◆ What you need to do ◆
Using the listing below, return each line exactly as it reads.

── Supplied material

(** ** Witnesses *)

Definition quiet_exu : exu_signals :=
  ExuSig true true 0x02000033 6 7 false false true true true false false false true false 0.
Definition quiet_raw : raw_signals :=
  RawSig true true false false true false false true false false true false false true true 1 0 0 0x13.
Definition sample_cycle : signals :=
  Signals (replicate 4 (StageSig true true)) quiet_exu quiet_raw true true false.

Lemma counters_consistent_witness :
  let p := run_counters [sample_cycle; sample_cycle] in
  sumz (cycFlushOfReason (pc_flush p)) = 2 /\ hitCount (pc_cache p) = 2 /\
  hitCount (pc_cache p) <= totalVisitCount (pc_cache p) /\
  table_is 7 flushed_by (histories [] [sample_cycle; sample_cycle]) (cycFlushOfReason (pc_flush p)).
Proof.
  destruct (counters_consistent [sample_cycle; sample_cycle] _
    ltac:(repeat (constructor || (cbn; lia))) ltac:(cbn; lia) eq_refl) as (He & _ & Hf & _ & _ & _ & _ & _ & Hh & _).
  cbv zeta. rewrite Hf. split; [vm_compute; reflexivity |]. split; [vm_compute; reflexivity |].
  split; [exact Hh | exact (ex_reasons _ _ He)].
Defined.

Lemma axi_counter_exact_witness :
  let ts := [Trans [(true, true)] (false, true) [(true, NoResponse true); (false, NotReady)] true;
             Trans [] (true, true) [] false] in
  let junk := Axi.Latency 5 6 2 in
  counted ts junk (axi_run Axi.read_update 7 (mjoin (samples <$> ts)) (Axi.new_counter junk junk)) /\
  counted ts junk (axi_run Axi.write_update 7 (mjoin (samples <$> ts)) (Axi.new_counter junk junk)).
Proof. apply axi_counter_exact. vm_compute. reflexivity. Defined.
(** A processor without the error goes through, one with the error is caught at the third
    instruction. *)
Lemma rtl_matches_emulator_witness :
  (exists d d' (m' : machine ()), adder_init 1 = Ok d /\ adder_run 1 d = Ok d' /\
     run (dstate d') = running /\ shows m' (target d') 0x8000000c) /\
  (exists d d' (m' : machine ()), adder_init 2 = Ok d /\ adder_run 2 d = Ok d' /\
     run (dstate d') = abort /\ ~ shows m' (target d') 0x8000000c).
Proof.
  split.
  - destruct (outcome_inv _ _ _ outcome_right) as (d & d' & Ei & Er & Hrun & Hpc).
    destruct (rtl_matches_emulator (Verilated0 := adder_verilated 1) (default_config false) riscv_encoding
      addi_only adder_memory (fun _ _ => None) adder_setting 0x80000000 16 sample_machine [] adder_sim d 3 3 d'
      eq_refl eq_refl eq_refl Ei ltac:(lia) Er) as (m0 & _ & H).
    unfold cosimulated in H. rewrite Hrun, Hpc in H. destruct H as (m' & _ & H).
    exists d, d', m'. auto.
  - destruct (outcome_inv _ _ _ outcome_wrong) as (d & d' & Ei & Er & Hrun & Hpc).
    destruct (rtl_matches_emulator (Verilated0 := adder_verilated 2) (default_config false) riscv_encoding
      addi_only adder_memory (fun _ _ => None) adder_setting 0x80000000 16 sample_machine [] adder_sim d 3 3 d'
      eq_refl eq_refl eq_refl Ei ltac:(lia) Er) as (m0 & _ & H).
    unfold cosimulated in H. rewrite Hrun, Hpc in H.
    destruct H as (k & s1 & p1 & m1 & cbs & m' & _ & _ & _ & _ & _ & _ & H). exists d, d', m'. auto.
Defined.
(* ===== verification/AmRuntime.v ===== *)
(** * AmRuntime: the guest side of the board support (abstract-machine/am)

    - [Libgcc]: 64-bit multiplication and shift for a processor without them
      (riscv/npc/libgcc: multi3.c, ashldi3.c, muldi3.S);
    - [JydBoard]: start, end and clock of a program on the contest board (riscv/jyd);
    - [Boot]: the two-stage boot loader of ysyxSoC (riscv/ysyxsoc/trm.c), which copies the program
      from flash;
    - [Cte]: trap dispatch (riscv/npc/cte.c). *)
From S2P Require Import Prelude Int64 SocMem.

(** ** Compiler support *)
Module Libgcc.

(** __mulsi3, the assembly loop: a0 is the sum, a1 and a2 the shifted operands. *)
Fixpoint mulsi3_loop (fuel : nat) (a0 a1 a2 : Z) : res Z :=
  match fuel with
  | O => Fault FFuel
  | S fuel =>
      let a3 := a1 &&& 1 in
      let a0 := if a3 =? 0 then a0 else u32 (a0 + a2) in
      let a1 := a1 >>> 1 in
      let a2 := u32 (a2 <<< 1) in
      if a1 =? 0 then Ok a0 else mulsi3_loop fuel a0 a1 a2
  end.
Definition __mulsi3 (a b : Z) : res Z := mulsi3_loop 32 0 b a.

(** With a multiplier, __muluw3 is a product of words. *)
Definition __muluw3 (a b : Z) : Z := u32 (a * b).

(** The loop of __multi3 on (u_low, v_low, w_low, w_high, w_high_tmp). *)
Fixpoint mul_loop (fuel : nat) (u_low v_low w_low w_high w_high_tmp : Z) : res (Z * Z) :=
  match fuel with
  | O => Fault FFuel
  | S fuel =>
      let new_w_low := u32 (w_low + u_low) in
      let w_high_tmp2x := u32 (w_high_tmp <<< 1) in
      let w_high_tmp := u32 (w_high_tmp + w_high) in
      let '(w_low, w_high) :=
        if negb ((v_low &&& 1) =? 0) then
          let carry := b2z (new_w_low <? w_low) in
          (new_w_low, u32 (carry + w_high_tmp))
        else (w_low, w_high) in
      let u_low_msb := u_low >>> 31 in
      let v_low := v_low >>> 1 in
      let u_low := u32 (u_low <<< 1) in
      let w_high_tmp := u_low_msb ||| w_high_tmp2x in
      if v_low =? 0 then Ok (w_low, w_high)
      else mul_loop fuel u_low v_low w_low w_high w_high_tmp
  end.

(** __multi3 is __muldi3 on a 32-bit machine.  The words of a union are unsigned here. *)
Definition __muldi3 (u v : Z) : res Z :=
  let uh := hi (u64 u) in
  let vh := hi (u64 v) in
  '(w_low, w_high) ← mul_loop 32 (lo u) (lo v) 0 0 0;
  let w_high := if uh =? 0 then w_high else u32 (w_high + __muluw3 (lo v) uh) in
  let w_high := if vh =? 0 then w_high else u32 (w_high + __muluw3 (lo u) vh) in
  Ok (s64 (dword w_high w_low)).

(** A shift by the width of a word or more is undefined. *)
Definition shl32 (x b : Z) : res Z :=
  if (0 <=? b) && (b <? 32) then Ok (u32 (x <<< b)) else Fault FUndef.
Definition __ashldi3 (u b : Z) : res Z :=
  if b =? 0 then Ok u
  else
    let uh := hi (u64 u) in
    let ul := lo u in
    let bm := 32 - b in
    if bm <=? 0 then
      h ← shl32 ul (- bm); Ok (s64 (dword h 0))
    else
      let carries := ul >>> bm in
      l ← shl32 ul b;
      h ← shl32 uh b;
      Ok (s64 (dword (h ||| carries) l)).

────

◆ Response to the task ◆
(** ** Witnesses *)

Definition quiet_exu : exu_signals :=
  ExuSig true true 0x02000033 6 7 false false true true true false false false true false 0.
Definition quiet_raw : raw_signals :=
  RawSig true true false false true false false true false false true false false true true 1 0 0 0x13.
Definition sample_cycle : signals :=
  Signals (replicate 4 (StageSig true true)) quiet_exu quiet_raw true true false.

Lemma counters_consistent_witness :
  let p := run_counters [sample_cycle; sample_cycle] in
  sumz (cycFlushOfReason (pc_flush p)) = 2 /\ hitCount (pc_cache p) = 2 /\
  hitCount (pc_cache p) <= totalVisitCount (pc_cache p) /\
  table_is 7 flushed_by (histories [] [sample_cycle; sample_cycle]) (cycFlushOfReason (pc_flush p)).
Proof.
  destruct (counters_consistent [sample_cycle; sample_cycle] _
    ltac:(repeat (constructor || (cbn; lia))) ltac:(cbn; lia) eq_refl) as (He & _ & Hf & _ & _ & _ & _ & _ & Hh & _).
  cbv zeta. rewrite Hf. split; [vm_compute; reflexivity |]. split; [vm_compute; reflexivity |].
  split; [exact Hh | exact (ex_reasons _ _ He)].
Defined.

Lemma axi_counter_exact_witness :
  let ts := [Trans [(true, true)] (false, true) [(true, NoResponse true); (false, NotReady)] true;
             Trans [] (true, true) [] false] in
  let junk := Axi.Latency 5 6 2 in
  counted ts junk (axi_run Axi.read_update 7 (mjoin (samples <$> ts)) (Axi.new_counter junk junk)) /\
  counted ts junk (axi_run Axi.write_update 7 (mjoin (samples <$> ts)) (Axi.new_counter junk junk)).
Proof. apply axi_counter_exact. vm_compute. reflexivity. Defined.
(** A processor without the error goes through, one with the error is caught at the third
    instruction. *)
Lemma rtl_matches_emulator_witness :
  (exists d d' (m' : machine ()), adder_init 1 = Ok d /\ adder_run 1 d = Ok d' /\
     run (dstate d') = running /\ shows m' (target d') 0x8000000c) /\
  (exists d d' (m' : machine ()), adder_init 2 = Ok d /\ adder_run 2 d = Ok d' /\
     run (dstate d') = abort /\ ~ shows m' (target d') 0x8000000c).
Proof.
  split.
  - destruct (outcome_inv _ _ _ outcome_right) as (d & d' & Ei & Er & Hrun & Hpc).
    destruct (rtl_matches_emulator (Verilated0 := adder_verilated 1) (default_config false) riscv_encoding
      addi_only adder_memory (fun _ _ => None) adder_setting 0x80000000 16 sample_machine [] adder_sim d 3 3 d'
      eq_refl eq_refl eq_refl Ei ltac:(lia) Er) as (m0 & _ & H).
    unfold cosimulated in H. rewrite Hrun, Hpc in H. destruct H as (m' & _ & H).
    exists d, d', m'. auto.
  - destruct (outcome_inv _ _ _ outcome_wrong) as (d & d' & Ei & Er & Hrun & Hpc).
    destruct (rtl_matches_emulator (Verilated0 := adder_verilated 2) (default_config false) riscv_encoding
      addi_only adder_memory (fun _ _ => None) adder_setting 0x80000000 16 sample_machine [] adder_sim d 3 3 d'
      eq_refl eq_refl eq_refl Ei ltac:(lia) Er) as (m0 & _ & H).
    unfold cosimulated in H. rewrite Hrun, Hpc in H.
    destruct H as (k & s1 & p1 & m1 & cbs & m' & _ & _ & _ & _ & _ & _ & H). exists d, d', m'. auto.
Defined.
(* ===== verification/AmRuntime.v ===== *)
(** * AmRuntime: the guest side of the board support (abstract-machine/am)

    - [Libgcc]: 64-bit multiplication and shift for a processor without them
      (riscv/npc/libgcc: multi3.c, ashldi3.c, muldi3.S);
    - [JydBoard]: start, end and clock of a program on the contest board (riscv/jyd);
    - [Boot]: the two-stage boot loader of ysyxSoC (riscv/ysyxsoc/trm.c), which copies the program
      from flash;
    - [Cte]: trap dispatch (riscv/npc/cte.c). *)
From S2P Require Import Prelude Int64 SocMem.

(** ** Compiler support *)
Module Libgcc.

(** __mulsi3, the assembly loop: a0 is the sum, a1 and a2 the shifted operands. *)
Fixpoint mulsi3_loop (fuel : nat) (a0 a1 a2 : Z) : res Z :=
  match fuel with
  | O => Fault FFuel
  | S fuel =>
      let a3 := a1 &&& 1 in
      let a0 := if a3 =? 0 then a0 else u32 (a0 + a2) in
      let a1 := a1 >>> 1 in
      let a2 := u32 (a2 <<< 1) in
      if a1 =? 0 then Ok a0 else mulsi3_loop fuel a0 a1 a2
  end.
Definition __mulsi3 (a b : Z) : res Z := mulsi3_loop 32 0 b a.

(** With a multiplier, __muluw3 is a product of words. *)
Definition __muluw3 (a b : Z) : Z := u32 (a * b).

(** The loop of __multi3 on (u_low, v_low, w_low, w_high, w_high_tmp). *)
Fixpoint mul_loop (fuel : nat) (u_low v_low w_low w_high w_high_tmp : Z) : res (Z * Z) :=
  match fuel with
  | O => Fault FFuel
  | S fuel =>
      let new_w_low := u32 (w_low + u_low) in
      let w_high_tmp2x := u32 (w_high_tmp <<< 1) in
      let w_high_tmp := u32 (w_high_tmp + w_high) in
      let '(w_low, w_high) :=
        if negb ((v_low &&& 1) =? 0) then
          let carry := b2z (new_w_low <? w_low) in
          (new_w_low, u32 (carry + w_high_tmp))
        else (w_low, w_high) in
      let u_low_msb := u_low >>> 31 in
      let v_low := v_low >>> 1 in
      let u_low := u32 (u_low <<< 1) in
      let w_high_tmp := u_low_msb ||| w_high_tmp2x in
      if v_low =? 0 then Ok (w_low, w_high)
      else mul_loop fuel u_low v_low w_low w_high w_high_tmp
  end.

(** __multi3 is __muldi3 on a 32-bit machine.  The words of a union are unsigned here. *)
Definition __muldi3 (u v : Z) : res Z :=
  let uh := hi (u64 u) in
  let vh := hi (u64 v) in
  '(w_low, w_high) ← mul_loop 32 (lo u) (lo v) 0 0 0;
  let w_high := if uh =? 0 then w_high else u32 (w_high + __muluw3 (lo v) uh) in
  let w_high := if vh =? 0 then w_high else u32 (w_high + __muluw3 (lo u) vh) in
  Ok (s64 (dword w_high w_low)).

(** A shift by the width of a word or more is undefined. *)
Definition shl32 (x b : Z) : res Z :=
  if (0 <=? b) && (b <? 32) then Ok (u32 (x <<< b)) else Fault FUndef.
Definition __ashldi3 (u b : Z) : res Z :=
  if b =? 0 then Ok u
  else
    let uh := hi (u64 u) in
    let ul := lo u in
    let bm := 32 - b in
    if bm <=? 0 then
      h ← shl32 ul (- bm); Ok (s64 (dword h 0))
    else
      let carries := ul >>> bm in
      l ← shl32 ul b;
      h ← shl32 uh b;
      Ok (s64 (dword (h ||| carries) l)).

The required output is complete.